Thursday, May 19, 2022

COVID and grieving

 So Jackie has COVID. She got lucky all this time but it finally caught up to her. 

Sigh. So last evening I wake up feeling shitty. Kinda dizzy and lightheaded and feeling like I needed to stretch but I couldn't stretch enough for it so be satisfying. Weird feeling, anyway. David says I look really pale and have I checked my temp. So I did and it was 101.2. Ugh I haven't had a fever in many, many years so I'm fairly sure I have COVID. I've escaped it's grasp all this time but it finally caught me. 

So I took some tylenol and went to bed. I am just so uncomfortable! I'm kinda dizzy, my head hurts, and I'm nauseated. My nose is slightly drippy and my body aches. It feels like a flu. But nevertheless I hate the flu. I'm freaking miserable. I really hope this shit doesn't kill me. I'll be so pissed!

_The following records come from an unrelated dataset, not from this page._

(** X7 on a callback that gives up. *)
Lemma login_callback_rejects_witness :
  run (Scripted.login "u" "p" (callback_options refusing None)) with_captcha
  = (Rejected cancelled,
     {| world := with_captcha;
        trace := [Fetch AuthLogin GET; CallOnCaptcha CAPTCHA_IMAGE "JSESSIONID=abc123"] |}).
Proof.
  unfold Scripted.login, callback_options.
  erewrite (login_callback_rejects Script Scripted.net Scripted.random
              Scripted.URL_search "u" "p"
              {| role := None; onCaptcha := Some refusing; ocr := None |} refusing
              with_captcha); cycle 1.
  - scripted.
  - scripted.
  - reflexivity.
  - reflexivity.
  - reflexivity.
Defined.

(** X8 on a callback that answers with the empty string. *)
Lemma login_callback_empty_text_witness :
  nth_error
    (trace (snd (run (Scripted.login "u" "p" (callback_options (typed EmptyString) None))
                   with_captcha))) 2
  = Some (Fetch AuthLogin
            (submit_init "u" "p"
               {| sd_id := "4482662716"; sd_cookie := "JSESSIONID=abc123";
                  sd_execution := "e1s1"; sd_captcha := Some EmptyString |}))
  /\ body (submit_init "u" "p"
             {| sd_id := "4482662716"; sd_cookie := "JSESSIONID=abc123";
                sd_execution := "e1s1"; sd_captcha := Some EmptyString |})
     = TextBody "username=u&password=p&submit=%E7%99%BB%E5%BD%95&type=username_password&execution=e1s1&_eventId=submit".
Proof.
  edestruct (login_callback_empty_text Script Scripted.net Scripted.random
               Scripted.URL_search "u" "p"
               {| role := None; onCaptcha := Some (typed EmptyString); ocr := None |}
               (typed EmptyString) with_captcha)
    as ([evs Htrace] & Hbody); [scripted | scripted | reflexivity | reflexivity |].
  split; [|exact Hbody].
  unfold Scripted.login, callback_options. rewrite Htrace. reflexivity.
Defined.

(** X9 on a 302 without [Location], and on one with an empty ticket. *)
Lemma login_redirect_unusable_witness :
  fst (run (Scripted.login "u" "p" None) no_location)
  = Rejected (Err LoginError "登录失败(5): 无法获取到重定向目标")
  /\ fst (run (Scripted.login "u" "p" None) empty_ticket)
     = Rejected (Err LoginError "登录失败(6): 无法获取到ticket").
Proof.
  split.
  - edestruct (login_redirect_unusable Script Scripted.net Scripted.random
                 Scripted.URL_search "u" "p" None no_location)
      as (H & _); [scripted | reflexivity |].
    destruct H as [Hrun _]; [left; reflexivity |].
    unfold Scripted.login. now rewrite Hrun.
  - edestruct (login_redirect_unusable Script Scripted.net Scripted.random
                 Scripted.URL_search "u" "p" None empty_ticket)
      as (_ & H); [scripted | reflexivity |].
    edestruct (H "https://ucloud.bupt.edu.cn/?ticket=" "?ticket=") as [Hrun _];
      [reflexivity | discriminate | reflexivity | reflexivity |].
    unfold Scripted.login. now rewrite Hrun.
Defined.

(** X10 on a token endpoint that answers 502. *)
Lemma login_exchange_rejected_witness :
  run (Scripted.login "u" "p" None) oauth_down
  = (Rejected (Err LoginError "登录失败(7): 502 Bad Gateway"),
     {| world := oauth_down;
        trace := [Fetch AuthLogin GET;
                  Fetch AuthLogin (submit_init "u" "p" plain_session);
                  Fetch OAuthToken HAPPY_TICKET] |}).
Proof.
  edestruct (login_exchange_rejected Script Scripted.net Scripted.random
               Scripted.URL_search "u" "p" None oauth_down)
    as (Hrun & _); [scripted | staged | reflexivity | reflexivity |].
  exact Hrun.
Defined.

(** X11 on a user without role. *)
Lemma login_without_roles_witness :
  run (Scripted.login "u" "p" None) no_roles
  = (Rejected (Err LoginError "登录失败(8): 用户无任何角色"),
     {| world := no_roles;
        trace := [Fetch AuthLogin GET;
                  Fetch AuthLogin (submit_init "u" "p" plain_session);
                  Fetch OAuthToken HAPPY_TICKET;
                  Fetch ListByUserId (roles_init "rt-1")] |}).
Proof.
  edestruct (login_without_roles Script Scripted.net Scripted.random
               Scripted.URL_search "u" "p" None no_roles)
    as (Hrun & _);
    [scripted | staged | scripted | reflexivity | reflexivity | reflexivity
     | reflexivity |].
  exact Hrun.
Defined.

(** X12 on the scripted backend: the bundle of the refresh, the roles of the
    listing. *)
Lemma login_finishes_with_refresh_witness :
  fst (run (Scripted.login "u" "p" None) happy)
  = Resolved {| info := alice; roles := [student_role; assistant_role] |}.
Proof.
  unfold Scripted.login.
  erewrite (login_finishes_with_refresh Script Scripted.net Scripted.random
              Scripted.URL_search "u" "p" None happy); cycle 1.
  - scripted.
  - staged.
  - scripted.
  - reflexivity.
  - reflexivity.
  - reflexivity.
  - reflexivity.
  - reflexivity.
Defined.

Last couple days I haven't been crying. I think I'm coming to terms with Philip's death. I can read the messages now and they make me happy instead of sad. God, I miss him though. He was really a great guy. Just easygoing and kind and respectful. Well,  I just thought he was wonderful. I'm thankful for the messages I have . All the kind words. I didn't even know the guy liked me more than a friend, you know? It was surprising when he was talking about wanting me to move away with him. But I was happy, cause I always liked the guy. Maybe he was just appreciative that I had worried about him for those years. So obviously I cared for him. He made me happy and I hope I made him happy in those last days.

Why am I still so upset? He wasn't my boyfriend, or best friend, or my lover, He was a guy I had a crush on for 4 YEARS!!! I just wanted his attention. 

I keep convincing myself that I need to read between the lines. Maye what I saw in the messages weren't actually true. Perhaps he was looking for someone to support him. Maybe he didn't like me at all. Maybe he was sincere. I guess I'll never know, will I?

OK so I took a COVID test on Thursday and I was negative which was shocking because I felt so horrible. The infection control nurse at work told me to check myself again on Saturday because some people are developing symptoms prior to testing positive. So I stayed in bed for two days being miserable. Today I feel pretty good, I check myself and I am positive. Great. At least I have a decent amount of paid time to use for the days I am out. 

This shit better not kill me. I will be one pissed off em effer. I have too much left to do in this stupid life.